= Slow gardening =

Gardening philosophy prioritising a slow pace

Slow gardening is a philosophical approach to gardening which encourages participants to savor everything they do, using all the senses, through all seasons, regardless of garden type of style. Slow gardening applies equally to people growing vegetables, herbs, flowers, and fruits, as well as those who tend to their own lawn, or have an intense garden hobby such as topiary, bonsai or plant hybridizing. It is intended to promote self-awareness, personal responsibility, and environmental stewardship.

== Concept ==

Slow gardening was started by American horticulturist and garden author Felder Rushing, who was inspired by the Slow Food organization.

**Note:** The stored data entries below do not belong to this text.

(* ===== verification/Gc.v ===== *)
(** * [keydock-fjall/src/gc.rs]: the expiry sweeper

    One sweep walks the expiry index in order up to the current second. For each due index key
    it takes the write lock of the storage key, drops the index key, and removes the record if
    that still carries the same expiry. The sweeper works on the same keyspaces and locks as the
    store, so its state is [FjallStore]. *)

From Stdlib Require Import Strings.Byte.
From S2P Require Import Prelude RustStd TimeLib Domain Counter Ports Codec FjallLib Locks Store StoreSpec StoreList StoreRepo StoreProps.

Module Gc.

Section Gc.
Context {T : TimeOps} {P : PostcardOps} {J : PolicyJsonOps} {F : FjallOps} {H : HasherOps}
        {L : LayoutOps}.

Abbreviation FjallStore := Store.FjallStore.

(** A backend call whose error is only logged. *)
Definition call {A} (f : Database → result A fjall_error * Database) (s : FjallStore)
  : result A fjall_error * FjallStore :=
  let '(r, d) := f (Store.db s) in (r, Store.set_db d s).

(** Expiry verification: removes the record if it still carries the expiry of the index key. *)
Definition remove_if_due (now_ts : Z) (expires_unix : Z) (storage_key : bytes) (s : FjallStore)
  : bool * FjallStore :=
  match call (ks_get Data storage_key) s with
  | (Err _, s) => (false, s)
  | (Ok None, s) => (false, s)
  | (Ok (Some v), s) =>
    match decode_entry_expires_unix (E := fjall_error) v with
    | Err _ => (false, s)
    | Ok None => (false, s)
    | Ok (Some actual_unix) =>
      if now_ts <? actual_unix then (false, s)
      else if negb (actual_unix =? expires_unix) then (false, s)
      else match call (ks_remove Data storage_key) s with
           | (Ok _, s) => (true, s)
           | (Err _, s) => (false, s)
           end
    end
  end.
(* ===== verification/Interleave.v ===== *)
(** * Interleaved requests on the Fjall adapter

    The critical sections of the adapter's operations ([store.rs]) and of the sweeper ([gc.rs]) as
    programs whose steps make one backend call each, run by any number of threads that take
    their stripes one by one. Between two steps of a thread the others may run, and any backend
    call may fail. [serve_run] ties the programs to the adapter: a request served alone is its
    program run without interruption. [Linearize] and [Concurrency] have the theorems.

    A transaction encodes its items before it locks; encoding touches nothing shared, and the
    program here does it first thing after locking. The instant an increment reads under its
    lock is an argument of the request. Mutexes are poisoned only by a panic of their holder,
    which the theorems exclude, so a lock is free or held. A listing takes no lock: its one
    backend call opens a scan of the database, which is a snapshot, and what follows is local to
    the thread. *)

From Stdlib Require Import Strings.Byte.
From S2P Require Import Prelude RustStd TimeLib Domain Counter Ports Codec FjallLib Locks Store StoreSpec StoreRepo Gc.
Import Store.

Module Interleave.

Section Interleave.
Context {T : TimeOps} {P : PostcardOps} {J : PolicyJsonOps} {F : FjallOps} {H : HasherOps}
        {L : LayoutOps}.

Abbreviation op A := (comp FjallStore A UseCaseError).

(** ** Programs *)

(** A program is a sequence of pieces; the scheduler runs one piece at a time. *)
Inductive prog (A : Type) : Type :=
| Done (r : result A UseCaseError)
| Step (B : Type) (m : op B) (k : B → prog A).
Arguments Done {A} _.
Arguments Step {A B} _ _.

(** A program run without interruption. *)
Fixpoint run {A} (p : prog A) : op A :=
  match p with
  | Done r => comp_lift r
  | Step m k => comp_bind m (λ b, run (k b))
  end.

The basic tenets of slow gardening are rooted in the Gestalt approach. A major goal of all slow movements is for adherents to become aware of what and how they are doing something while valuing how it affects the whole. The slow gardening concept:

- uses an experiential, hands-on approach to gardening
- takes into account the whole garden (or gardener – body, mind and spirit)
- assesses what is happening in the present (the here-and-now)
- emphasizes self-awareness
- encourages personal (garden) responsibility
- acknowledges the integrity, sensitivity, and creativity of the gardener
- recognizes that the gardener is central to the gardening process.